Of course being conscientious scientists, Desbrow and his team insist they don’t necessarily think binging after biking is a good idea. But they also understand that people are people.
“From our perspective it’s about exploring harm minimization approaches that may still allow people to potentially drink beer as a beverage but lower the risks associated with the alcohol consumption — and hopefully improve re-hydration potential.” he said. “But alcohol in a dehydrated body can have all sorts of repercussions, including decreased awareness of risk. So, if you’re going to live in the real world, you can either spend your time telling people what they shouldn’t do, or you can work on ways of reducing the danger of some of these socialized activities.”
If it’s approved by Saints, why can’t beer be part of one’s post-ride recovery routine?

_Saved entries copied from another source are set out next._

Lemma plan_ids heldout training_rows calibration_rows repetitions families groups plan :
  Forall2 (of_family heldout training_rows calibration_rows repetitions) families groups ->
  plan ≡ₚ concat groups -> NoDup families -> Forall workload families ->
  (fun e => (pe_family e, pe_repetition e)) <$> plan ≡ₚ
    families ≫= (fun family => (fun n => (family, n)) <$> seq 0 repetitions) ->
  NoDup (pe_execution_id <$> plan).
Proof.
  intros Hf Hp Hnd Hw Hpairs.
  assert (Hids : pe_execution_id <$> plan =
    (fun q => execution_id q.1 q.2) <$> ((fun e => (pe_family e, pe_repetition e)) <$> plan)).
  { rewrite <- list_fmap_compose. apply list_fmap_ext. intros i e Hi. simpl.
    pose proof (families_ids _ _ _ _ _ _ Hf) as Hall. rewrite <- Hp in Hall.
    rewrite Forall_lookup in Hall. by eapply Hall. }
  rewrite Hids, Hpairs. apply NoDup_fmap_2_strong; [|by apply pairs_NoDup].
  intros [f n] [f' n'] H1 H2 He. simpl in He. rewrite Forall_forall in Hw.
  apply list_elem_of_bind in H1 as (x & H1 & Hx). apply list_elem_of_fmap in H1 as (k & [= -> ->] & _).
  apply list_elem_of_bind in H2 as (y & H2 & Hy). apply list_elem_of_fmap in H2 as (k' & [= -> ->] & _).
  apply execution_id_inj in He as [-> ->]; [done|by apply Hw..].
Qed.

(** The partitions of one family, as the arguments ask for them. *)
Definition family_rows (heldout : list string) (repetitions training_rows calibration_rows : Z)
    (family : string) : list string :=
  if one_of family heldout then replicate (Z.to_nat repetitions) "heldout_family"
  else replicate (Z.to_nat training_rows) "training" ++ replicate (Z.to_nat calibration_rows) "calibration" ++
       replicate (Z.to_nat (repetitions - training_rows - calibration_rows)) "familiar_validation".

Lemma fmap_const {A B} (f : A -> B) x l n : length l = n -> (forall a, a ∈ l -> f a = x) -> f <$> l = replicate n x.
Proof.
  intros <-. induction l as [|a l IH]; intros Hf; [done|]. simpl. rewrite (Hf a) by set_solver. f_equal.
  apply IH. set_solver.
Qed.

Lemma partition_rows heldout repetitions training_rows calibration_rows family :
  0 < training_rows -> 0 < calibration_rows -> training_rows + calibration_rows < repetitions ->
  partition_of heldout training_rows calibration_rows family <$> seq 0 (Z.to_nat repetitions) =
  family_rows heldout repetitions training_rows calibration_rows family.
Proof.
  intros Ht Hc Hr. unfold family_rows, partition_of. destruct (one_of family heldout).
  { by apply fmap_const; [rewrite length_seq|]. }
  replace (Z.to_nat repetitions) with (Z.to_nat training_rows + (Z.to_nat calibration_rows +
    Z.to_nat (repetitions - training_rows - calibration_rows)))%nat by lia.
  rewrite !seq_app, !fmap_app. repeat f_equal; apply fmap_const; try (by rewrite length_seq);
    intros i Hi%elem_of_seq; repeat case_match; bool_prop; try done; lia.
Qed.

(** The arguments that a plan can be made from. *)
Definition plannable (families : list string) (repetitions training_rows calibration_rows count : Z) : Prop :=
  families <> [] /\ NoDup families /\ Forall workload families /\
  training_rows + calibration_rows < repetitions /\ 0 < training_rows /\ 0 < calibration_rows /\
  0 < count < Z.of_nat (length families).

Definition plannable_b (families : list string) (repetitions training_rows calibration_rows count : Z) : bool :=
  negb (match families with [] => true | _ => false end || has_duplicates families) &&
  negb (existsb (fun family => negb (is_some (od_get family WORKLOAD_LOOPS))) families) &&
  negb (repetitions <=? training_rows + calibration_rows) &&
  negb ((training_rows <=? 0) || (calibration_rows <=? 0)) &&
  ((0 <? count) && (count <? Z.of_nat (length families))).

Lemma plannable_spec families repetitions training_rows calibration_rows count :
  plannable_b families repetitions training_rows calibration_rows count = true <->
  plannable families repetitions training_rows calibration_rows count.
Proof.
  unfold plannable_b, plannable.
  rewrite !andb_true_iff, !negb_true_iff, !orb_false_iff, !Z.leb_gt, !Z.ltb_lt, has_duplicates_spec.
  assert (Hw : existsb (fun family => negb (is_some (od_get family WORKLOAD_LOOPS))) families = false <->
    Forall workload families).
  { induction families as [|f families IH]; [done|]. simpl. rewrite orb_false_iff, negb_false_iff, IH, Forall_cons. done. }
  rewrite Hw. destruct families; naive_solver.
Qed.

(** The checks decide [plannable]; past them the plan is drawn. *)
Definition drawn_plan {G} `{RandomOps G} (families : list string)
    (repetitions training_rows calibration_rows heldout_family_count seed : Z) : list PlannedExecution * list string :=
  let heldout := merge_sort string_le (sample families (Z.to_nat heldout_family_count) (Random seed)).1 in
  let r := plan_families heldout training_rows calibration_rows (Z.to_nat repetitions) families
             (sample families (Z.to_nat heldout_family_count) (Random seed)).2 in
  ((shuffle r.1 r.2).1, heldout).

Lemma make_plan_cases {G} `{RandomOps G} families repetitions training_rows calibration_rows count seed :
  if plannable_b families repetitions training_rows calibration_rows count
  then make_plan families repetitions training_rows calibration_rows count seed =
    Ok (drawn_plan families repetitions training_rows calibration_rows count seed)
  else exists msg, make_plan families repetitions training_rows calibration_rows count seed = throw ValueError msg.
Proof.
  unfold plannable_b, make_plan, drawn_plan.
  destruct (_ || has_duplicates families); [simpl; eauto|].
  destruct (existsb _ families); [simpl; eauto|].
  destruct (repetitions <=? _); [simpl; eauto|].
  destruct ((training_rows <=? 0) || _); [simpl; eauto|].
  destruct ((0 <? count) && _); [simpl|simpl; eauto].
  destruct (sample families _ _) as [drawn g]. simpl. destruct (plan_families _ _ _ _ _ g) as [plan g'].
  simpl. by destruct (shuffle plan g').
Qed.

(** A plan is a partition of the executions. The planner accepts exactly the arguments
    that leave rows and families for every purpose. A plan then names every repetition of
    every family exactly once, under identifiers that are all different; the held-out families
    are as many distinct families as asked for; all executions of a held-out family, and no
    other, are held out; and every other family has exactly the requested training and
    calibration rows and the rest for validation - whatever the random generator draws. *)
Theorem plan_exact {G} `{RandomLaws G} (families : list string)
  (repetitions training_rows calibration_rows heldout_family_count seed : Z) :
  match make_plan families repetitions training_rows calibration_rows heldout_family_count seed with
  | Raise e => exn_class e = ValueError /\
      ~ plannable families repetitions training_rows calibration_rows heldout_family_count
  | Ok (plan, heldout) =>
      plannable families repetitions training_rows calibration_rows heldout_family_count /\
      NoDup (pe_execution_id <$> plan) /\
      (fun e => (pe_family e, pe_repetition e)) <$> plan ≡ₚ
        families ≫= (fun family => (fun n => (family, n)) <$> seq 0 (Z.to_nat repetitions)) /\
      Z.of_nat (length heldout) = heldout_family_count /\ NoDup heldout /\ heldout ⊆ families /\
      forall family, family ∈ families ->
        pe_partition <$> filter (fun e => pe_family e = family) plan ≡ₚ
          family_rows heldout repetitions training_rows calibration_rows family
  end.
Proof.
  pose proof (make_plan_cases families repetitions training_rows calibration_rows heldout_family_count seed) as Hc.
  pose proof (plannable_spec families repetitions training_rows calibration_rows heldout_family_count) as Hs.
  destruct (plannable_b _ _ _ _ _); [|destruct Hc as [msg ->]; split; [done|by intros Hp%Hs]].
  rewrite Hc. unfold drawn_plan. destruct (proj1 Hs eq_refl) as (Hne & Hnd & Hw & Hr & Ht & Hcal & Hk).
  destruct (sample_part families (Z.to_nat heldout_family_count) (Random seed)) as (Hlen & rest & Hpart); [lia|].
  destruct (sample families _ _) as [drawn g]. simpl in *.
  set (heldout := merge_sort string_le drawn).
  destruct (plan_families_spec heldout training_rows calibration_rows (Z.to_nat repetitions) families g)
    as (groups & Hg & Hf).
  destruct (plan_families _ _ _ _ families g) as [plan g1]. simpl in Hg |- *. subst plan.
  pose proof (shuffle_perm (concat groups) g1) as Hplan. set (plan := (shuffle (concat groups) g1).1) in *.
  assert (Hheld : heldout ≡ₚ drawn) by apply merge_sort_Permutation.
  assert (Hpairs : (fun e => (pe_family e, pe_repetition e)) <$> plan ≡ₚ
    families ≫= (fun family => (fun n => (family, n)) <$> seq 0 (Z.to_nat repetitions))).
  { rewrite Hplan. by eapply families_pairs. }
  split_and!; [by apply Hs| |done|by rewrite Hheld; lia| | |].
  - by eapply plan_ids.
  - rewrite Hheld. rewrite Hpart in Hnd. by apply NoDup_app in Hnd as (Hnd & _).
  - intros f. rewrite Hheld, Hpart. set_solver.
  - intros family Hin. destruct (filter_family _ _ _ _ family families groups Hf Hnd Hin) as (es & Hes & Hfil).
    rewrite Hplan, Hfil, (family_partitions _ _ _ _ family es Hes). by rewrite partition_rows.
Qed.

Of course this leaves us with a few troubling questions. No. 1 is all this business about actually drinking light beer. I for one would rather gulp Gatorade than be caught dead with Michelob Ultra in my post-ride cooler. But if you can infuse Coors Light, why not do the same thing with, say, a bottle of delicious St. Bernardus Abt 12. It has an alcohol by volume of 10.5 percent, so pulling that down to the 6-8 percent range while swapping in some electrolytes could make for a perfect middle ground.
Alas, it’s also not clear what our Aussie scientist friends intend to do with this newfound knowledge. Right now it’s just a proof of concept and there are no plans to bring a new electro-brew to market. But if and when that does happen, it’s a safe bet that the two-wheeled world will provide a very captive audience. I know I’d buy some.